Express and Impress YOURSELF!!

Potatoes - cookedImage by sassyradish via Flickr

As a Human being there are 2 basic things that you need to be able to do. They are essential ingredients, as simple as potatoes, in recipes such as "Growing" "Development" "Living", to name a few.

These two things are,

1) being able to EXPRESS YOURSELF

2) being able to IMPRESS YOURSELF.

and not being afraid to do either of these. As a Musician i proceed...

You need to express yourself, i need to. Say what's on my mind and not be told that this is not what people want to hear. Quite frankly, does it matter what other people want to hear? If you can put your thought together in a package that sounds nice and melodic and can be commercially viable then why not? Why, please tell me why, do you have to become a simpleton to make your mark. Forget that. Express what's on your mind. Your true mind. If you are feeling Angry, Sad, Happy, Indifferent, if you are In Love, if you feel insane, Heartbroken, or even if you feel stupid and want to talk about potatoes and sh*t of that nature, Tell it!
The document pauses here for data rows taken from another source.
(** * Verification of the robot mission controller (robot_controller.py)

    The development embeds the simulator client helpers and
    [run_autonomous_mission] of [robot_controller.py] and states the
    properties of the controller over that embedding.

    Modelling conventions.
    - Python floats (headings, turns, distances, times) are exact rationals
      [Q]: every property below is one of exact arithmetic, and binary64
      rounding is outside the model.  Equality of computed rationals is
      therefore [==] (Qeq); literal constants are compared with [=].
    - The simulator, the wall clock and the random generator are the
      environment [Env]: the n-th answer to GET /collisions, the n-th value
      of [random.uniform(120, 180)] and the time the n-th blocking call
      takes beyond its nominal duration.
    - Effects are a state monad over [World]: the clock, the cursors into
      the environment and the chronological trace of the calls issued.
      [print] is not modelled.
    - The level functions [run_level_1], [run_level_2] and [run_level_3]
      run over [LevelWorld], the world of the missions together with the
      obstacle-motion requests; their value is the average (the list of
      averages) they print (plot).  The plotting calls are not modelled. *)

From Stdlib Require Import ZArith QArith Qround Qabs Qminmax Lia Lqa List.
From stdpp Require Import base option strings gmap.
Import ListNotations.

Local Open Scope Q_scope.

(** ** Tuning parameters (module level constants of the source) *)

Definition FORWARD_SPEED : Q := 25.
Definition TURN_SPEED : Q := 25.
Definition AVOIDANCE_BACKUP : Q := -25.

(** ** Arithmetic of the control law *)

(** Python's [x % m] on floats for a positive modulus, in exact arithmetic:
    [x - m * floor (x / m)]. *)
Definition pymod (x m : Q) : Q := x - m * inject_Z (Qfloor (x / m)).

(** [np.clip(a, a_min, a_max)] is [minimum(a_max, maximum(a, a_min))]. *)
Definition clip (a a_min a_max : Q) : Q := Qmin a_max (Qmax a a_min).

(** Line 100: [(target_heading - current_heading + 180) % 360 - 180]. *)
Definition heading_error (target_heading current_heading : Q) : Q :=
  pymod (target_heading - current_heading + 180) 360 - 180.

(** Line 101: [np.clip(heading_error, -TURN_SPEED, TURN_SPEED)]. *)
Definition turn_correction (target_heading current_heading : Q) : Q :=
  clip (heading_error target_heading current_heading) (- TURN_SPEED) TURN_SPEED.

(** Lines 91 and 105: [(current_heading + turn) % 360]. *)
Definition add_turn (current_heading turn : Q) : Q :=
  pymod (current_heading + turn) 360.

(** Line 67: the corner table, a Python dict. *)
Definition target_headings : gmap string Z :=
  <["NE" := 45%Z]> (<["NW" := 315%Z]> (<["SE" := 135%Z]> (<["SW" := 225%Z]> ∅))).

(** ** The simulator client *)

(** What a GET /collisions can come back with.  A JSON object is a dict;
    its fields carry integers, as the interface of the simulator has them. *)
Inductive response : Type :=
| ConnectionError                    (* [requests.get] raises *)
| InvalidJson                        (* [response.json()] raises *)
| NotAnObject                        (* the decoded value has no [.get] *)
| Object (fields : gmap string Z).   (* a JSON object *)

(** Lines 44-49: [response.json().get('count', 0)], and [-1] from the
    [except Exception] handler. *)
Definition collision_count_of (r : response) : Z :=
  match r with
  | ConnectionError => -1
  | InvalidJson => -1
  | NotAnObject => -1
  | Object fields => default 0%Z (fields !! "count")
  end.

(** The calls the controller issues, in the order it issues them. *)
Inductive event : Type :=
| PostReset
| PostGoal (corner : string)
| PostMove (turn distance : Q)
| GetCollisions (returned : Z)
| Sleep (seconds : Q).

Record Env : Type := mkEnv {
  read_of : nat -> response;   (* n-th answer to GET /collisions *)
  draw_of : nat -> Q;          (* n-th value of random.uniform(120, 180) *)
  delay_of : nat -> Q          (* extra time taken by the n-th blocking call *)
}.

Record World : Type := mkWorld {
  clock : Q;
  reads : nat;
  draws : nat;
  calls : nat;
  trace : list event
}.

(** [random.uniform(a, b)] returns [N] with [a <= N <= b]; blocking calls
    never take negative time. *)
Definition uniform_in_range (env : Env) : Prop :=
  forall n, 120 <= draw_of env n <= 180.

Definition delays_nonneg (env : Env) : Prop :=
  forall n, 0 <= delay_of env n.

Definition M (A : Type) : Type := World -> A * World.

Definition ret {A} (a : A) : M A := fun w => (a, w).

Definition bind {A B} (c : M A) (k : A -> M B) : M B :=
  fun w => let (a, w') := c w in k a w'.

Notation "x <- c ;; k" := (bind c (fun x => k))
  (at level 100, c at next level, right associativity).
Notation "c ;; k" := (bind c (fun _ => k))
  (at level 100, right associativity).

Section Client.
Variable env : Env.

Definition emit (e : event) : M unit := fun w =>
  (tt, mkWorld (clock w) (reads w) (draws w) (calls w) (trace w ++ [e])).

(** A blocking call: the clock moves by the nominal duration and by what
    the environment adds for this call. *)
Definition block (nominal : Q) : M unit := fun w =>
  (tt, mkWorld (clock w + nominal + delay_of env (calls w))
               (reads w) (draws w) (S (calls w)) (trace w)).

Definition time : M Q := fun w => (clock w, w).

Definition sleep (seconds : Q) : M unit :=
  emit (Sleep seconds) ;; block seconds.

Definition uniform_120_180 : M Q := fun w =>
  (draw_of env (draws w),
   mkWorld (clock w) (reads w) (S (draws w)) (calls w) (trace w)).

(** Lines 16-22; a failure of the request is printed and swallowed. *)
Definition set_goal (corner_name : string) : M unit :=
  emit (PostGoal corner_name) ;; block 0.

(** Lines 24-30. *)
Definition reset_simulation : M unit :=
  emit PostReset ;; block 0.

(** Lines 32-40; every exception of the request is swallowed. *)
Definition move_robot_relative (turn_angle distance : Q) : M unit :=
  emit (PostMove turn_angle distance) ;; block 0.

(** Lines 42-49. *)
Definition get_collision_count : M Z := fun w =>
  let c := collision_count_of (read_of env (reads w)) in
  (block 0 ;; emit (GetCollisions c) ;; ret c)
    (mkWorld (clock w) (S (reads w)) (draws w) (calls w) (trace w)).

(** ** The mission controller *)

Record LoopState : Type := mkLoop {
  current_heading : Q;
  last_collision_count : Z
}.

Definition run_duration_seconds : Q := 90.

(** Lines 70 and 74: the loop variables before the first cycle. *)
Definition mission_start (last : Z) : LoopState := mkLoop 0 last.

(** Lines 81-96: the randomized escape; returns the new heading. *)
Definition escape (heading : Q) : M Q :=
  move_robot_relative 0 AVOIDANCE_BACKUP ;;
  sleep 0.4 ;;
  random_turn <- uniform_120_180 ;;
  move_robot_relative random_turn 0 ;;
  sleep 0.4 ;;
  move_robot_relative 0 FORWARD_SPEED ;;
  sleep 0.4 ;;
  ret (add_turn heading random_turn).

(** Lines 99-105: one seek command; returns the new heading. *)
Definition seek (target_heading heading : Q) : M Q :=
  move_robot_relative (turn_correction target_heading heading) FORWARD_SPEED ;;
  ret (add_turn heading (turn_correction target_heading heading)).

(** Lines 77-108: the body of the [while] loop. *)
Definition cycle (target_heading : Q) (st : LoopState) : M LoopState :=
  current_collision_count <- get_collision_count ;;
  heading <- (if (last_collision_count st <? current_collision_count)%Z
              then escape (current_heading st)
              else seek target_heading (current_heading st)) ;;
  last <- get_collision_count ;;
  sleep 0.3 ;;
  ret (mkLoop heading last).

(** Line 76: [time.time() - start_time < run_duration_seconds]. *)
Definition guard (start_time now : Q) : bool :=
  negb (Qle_bool run_duration_seconds (now - start_time)).

(** The [while] loop; [None] when the fuel runs out before the guard
    fails. *)
Fixpoint while_loop (fuel : nat) (target_heading start_time : Q)
    (st : LoopState) : M (option LoopState) :=
  match fuel with
  | O => ret None
  | S fuel' =>
      now <- time ;;
      if guard start_time now
      then st' <- cycle target_heading st ;;
           while_loop fuel' target_heading start_time st'
      else ret (Some st)
  end.

Inductive exn : Type := KeyError (key : string).

Inductive result : Type :=
| Returned (final_collisions : Z)
| Raised (e : exn)
| OutOfFuel.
Let who you are come through, Music is so powerful and when you hear a lot about one particular subject most of the time you lose your head, but you don't realize you have because of the power behind music. Other forces are at work so you just accept what your are given.. i mean hearing....

Often stuff is put out to impress. I get that. I want people to enjoy my music and in turn support me... Which brings me onto the 2nd ingredient for which i take a general stance not just as a musician... as a being i revert.....
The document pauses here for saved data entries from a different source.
Lemma kl_summand_lower x m : 0 <= x -> 0 <= m -> (0 < x -> 0 < m) ->
  x - m <= kl_summand x m.
Proof.
  intros Hx Hm Hpos. unfold kl_summand.
  destruct (Req_dec_T x 0) as [-> | Hx0]; [lra|].
  assert (Hx' : 0 < x) by lra. specialize (Hpos Hx').
  assert (Hq : 0 < m / x) by (apply Rdiv_lt_0_compat; assumption).
  replace (x / m) with (/ (m / x)) by (field; lra).
  rewrite ln_Rinv by assumption.
  pose proof (ln_le_minus_1 _ Hq) as Hln.
  assert (x * ln (m / x) <= x * (m / x - 1))
    by (apply Rmult_le_compat_l; lra).
  replace (x * (m / x - 1)) with (m - x) in * by (field; lra). lra.
Qed.

Lemma jsd_row_nonneg p q :
  Forall (fun x => 0 <= x) p -> Forall (fun x => 0 <= x) q ->
  0 <= jsd_row p q.
Proof.
  intros Hp Hq. unfold jsd_row, kl_sum, mean_row.
  enough (0 <= rsum (zip_with kl_summand p
                       (map (Rmult 0.5) (zip_with Rplus p q)))
               + rsum (zip_with kl_summand q
                         (map (Rmult 0.5) (zip_with Rplus p q)))) by lra.
  revert q Hq. induction Hp as [|x p Hx _ IH]; intros q Hq.
  { cbn. rewrite zip_with_nil_r. cbn. lra. }
  destruct Hq as [|y q Hy Hq]; [cbn; lra|]. cbn.
  specialize (IH q Hq).
  pose proof (kl_summand_lower x (0.5 * (x + y))) as H1.
  pose proof (kl_summand_lower y (0.5 * (x + y))) as H2.
  assert (x - 0.5 * (x + y) <= kl_summand x (0.5 * (x + y)))
    by (apply H1; lra).
  assert (y - 0.5 * (x + y) <= kl_summand y (0.5 * (x + y)))
    by (apply H2; lra).
  unfold rsum in *. lra.
Qed.

Lemma mean_row_defined_l p q :
  length p = length q ->
  Forall (fun x => 0 <= x) p -> Forall (fun x => 0 <= x) q ->
  Forall2 term_defined p (mean_row p q).
Proof.
  unfold mean_row. intros Hlen Hp. revert q Hlen.
  induction Hp as [|x p Hx _ IH]; intros [|y q] Hlen Hq; try discriminate;
    cbn; constructor.
  - inversion Hq; subst. apply term_defined_nonneg; lra.
  - inversion Hq; subst. apply IH; [cbn in Hlen; lia | assumption].
Qed.

Lemma mean_row_defined_r p q :
  length p = length q ->
  Forall (fun x => 0 <= x) p -> Forall (fun x => 0 <= x) q ->
  Forall2 term_defined q (mean_row p q).
Proof.
  unfold mean_row. intros Hlen Hp. revert q Hlen.
  induction Hp as [|x p Hx _ IH]; intros [|y q] Hlen Hq; try discriminate;
    cbn; constructor.
  - inversion Hq; subst. apply term_defined_nonneg; lra.
  - inversion Hq; subst. apply IH; [cbn in Hlen; lia | assumption].
Qed.

Lemma jsd_row_sym p q : jsd_row q p = jsd_row p q.
Proof.
  unfold jsd_row, mean_row.
  replace (zip_with Rplus q p) with (zip_with Rplus p q); [lra|].
  revert q. induction p as [|x p IH]; intros [|y q]; cbn; try reflexivity.
  rewrite IH. f_equal. lra.
Qed.

(** On arrays of identical shape without negative entries no finiteness
    test fails and the expression is [jsd_row] at every outer index. *)
Lemma jsd_same_shape n p q :
  same_shape n p q -> nonneg n p -> nonneg n q ->
  jsd n p q = Ok (tzip_with jsd_row n p q).
Proof.
  intros Hs Hp Hq. pose proof (tForall2_sides _ _ _ _ _ _ Hs Hp Hq) as H.
  unfold jsd.
  rewrite (bcastN_total _ (zip_with Rplus)).
  2:{ revert Hs. apply tForall2_impl. intros x y Hlen.
      apply bcast_total. apply Forall2_true; auto. }
  cbn. rewrite tmap_tzip_with. fold mean_row.
  change (fun x y => mean_row x y) with mean_row.
  rewrite (kl_div_all_defined n p).
  2:{ revert H. apply tForall2_tzip_l. intros x y (Hlen & Hx & Hy).
      apply mean_row_defined_l; assumption. }
  cbn. rewrite (kl_div_all_defined n q).
  2:{ revert H. apply tForall2_tzip_r. intros x y (Hlen & Hx & Hy).
      apply mean_row_defined_r; assumption. }
  cbn. rewrite tzip_with_fuse_l, tzip_with_fuse_r, !tmap_tzip_with.
  rewrite (bcastN_total _ Rplus).
  2:{ revert Hs. apply tForall2_tzip_both. reflexivity. }
  rewrite tzip_with_fuse_both. reflexivity.
Qed.

(** C9.  The Jensen-Shannon measure of two arrays of distributions of
    identical shape is symmetric and, at every outer index, not negative.
    Only the absence of negative entries is used. *)
Theorem jsd_symmetric_nonneg (n : nat) (p q : tens (list R) n) :
  same_shape n p q -> nonneg n p -> nonneg n q ->
  jsd n p q = jsd n q p /\
  exists r, jsd n p q = Ok r /\ tForall (fun x => 0 <= x) n r.
Proof.
  intros Hs Hp Hq. split.
  - rewrite (jsd_same_shape n p q) by assumption.
    rewrite (jsd_same_shape n q p); try assumption.
    + f_equal. rewrite <- (tzip_with_flip jsd_row n q p).
      apply tzip_with_ext. revert Hs. apply tForall2_impl.
      intros x y _. apply jsd_row_sym.
    + apply tForall2_flip in Hs. revert Hs. apply tForall2_impl.
      intros x y Hlen. symmetry. exact Hlen.
  - exists (tzip_with jsd_row n p q). split; [apply jsd_same_shape; assumption|].
    pose proof (tForall2_sides _ _ _ _ _ _ Hs Hp Hq) as H.
    revert H. apply tForall_tzip. intros x y (_ & Hx & Hy).
    apply jsd_row_nonneg; assumption.
Qed.

Lemma jsd_symmetric_nonneg_witness :
  jsd 1 [[1; 0]; [0.5; 0.5]] [[0; 1]; [0.25; 0.75]]
  = jsd 1 [[0; 1]; [0.25; 0.75]] [[1; 0]; [0.5; 0.5]] /\
  exists r, jsd 1 [[1; 0]; [0.5; 0.5]] [[0; 1]; [0.25; 0.75]] = Ok r
            /\ tForall (fun x => 0 <= x) 1 r.
Proof.
  apply (jsd_symmetric_nonneg 1 [[1; 0]; [0.5; 0.5]] [[0; 1]; [0.25; 0.75]]).
  - repeat constructor.
  - repeat constructor; lra.
  - repeat constructor; lra.
Defined.

(** ** The curriculum schedule *)

Ltac schedule_cases :=
  unfold weight_after, current_influence_curriculum_weight; cbn;
  repeat match goal with
         | |- context [Rlt_dec ?a ?b] => destruct (Rlt_dec a b); try lra
         | |- context [Rgt_dec ?a ?b] => destruct (Rgt_dec a b); try lra
         | |- context [Req_dec_T ?a ?b] => destruct (Req_dec_T a b); try lra
         end; cbn.

Lemma schedule_example_ramp_up :
  weight_after (schedule_example 50) = Ok 0.5 /\
  weight_after (schedule_example 0) = Ok 0.
Proof. split; schedule_cases; f_equal; lra. Qed.

Lemma schedule_example_ramp_down :
  weight_after (schedule_example 200) = Ok 0.75 /\
  weight_after (schedule_example 300) = Ok 0.5 /\
  weight_after (schedule_example 400) = Ok 0.5.
Proof.
  repeat split; schedule_cases; f_equal; unfold Rmax;
    destruct (Rle_dec _ _); lra.
Qed.

(** The method changes [curr_influence_weight] and nothing else. *)
Lemma current_influence_curriculum_weight_frame self self' :
  current_influence_curriculum_weight self = Ok self' ->
  self' = set_curr_influence_weight (curr_influence_weight self') self.
Proof.
  unfold current_influence_curriculum_weight. intros H.
  repeat match type of H with
         | context [Rlt_dec ?a ?b] => destruct (Rlt_dec a b)
         | context [Rgt_dec ?a ?b] => destruct (Rgt_dec a b)
         | context [Req_dec_T ?a ?b] => destruct (Req_dec_T a b)
         end; try discriminate; injection H as <-; reflexivity.
Qed.

(** When the scale-down has no length, the decay case divides by zero
    and the method raises instead of storing a weight. *)
Lemma current_influence_curriculum_weight_zero_division self :
  ~ IZR (steps_processed self) < influence_curriculum_steps self ->
  IZR (steps_processed self) > inf_scale_start self ->
  inf_scale_end self = inf_scale_start self ->
  current_influence_curriculum_weight self = Err ZeroDivisionError.
Proof.
  intros Hramp Hdecay Heq. unfold current_influence_curriculum_weight.
  destruct (Rlt_dec _ _); [contradiction|].
  destruct (Rgt_dec _ _); [|contradiction].
  destruct (Req_dec_T _ _); [reflexivity | lra].
Qed.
Impressing yourself, could be one of the best things that you could do, in whatever i do i know that i am my worst critic so if i can impress myself then i have done a very good job as i have high standards, as my you.
But for so long i have taken other people's reaction to my efforts long before i thought about mine. What about me?

Whatever you do if you do it with a view to impressing other people before yourself then you are in trouble. You cannot impress everyone else. Personally i do not know what is going on in other people's heads i can hazard a guess though. However, there is one person who i know i can impress all the time without fail if i try hard enough and i know exactly what he thinks, i feel what he feels, i taste what he tastes and i don't just have an idea of who he is: i know who he is. I Am Him!!!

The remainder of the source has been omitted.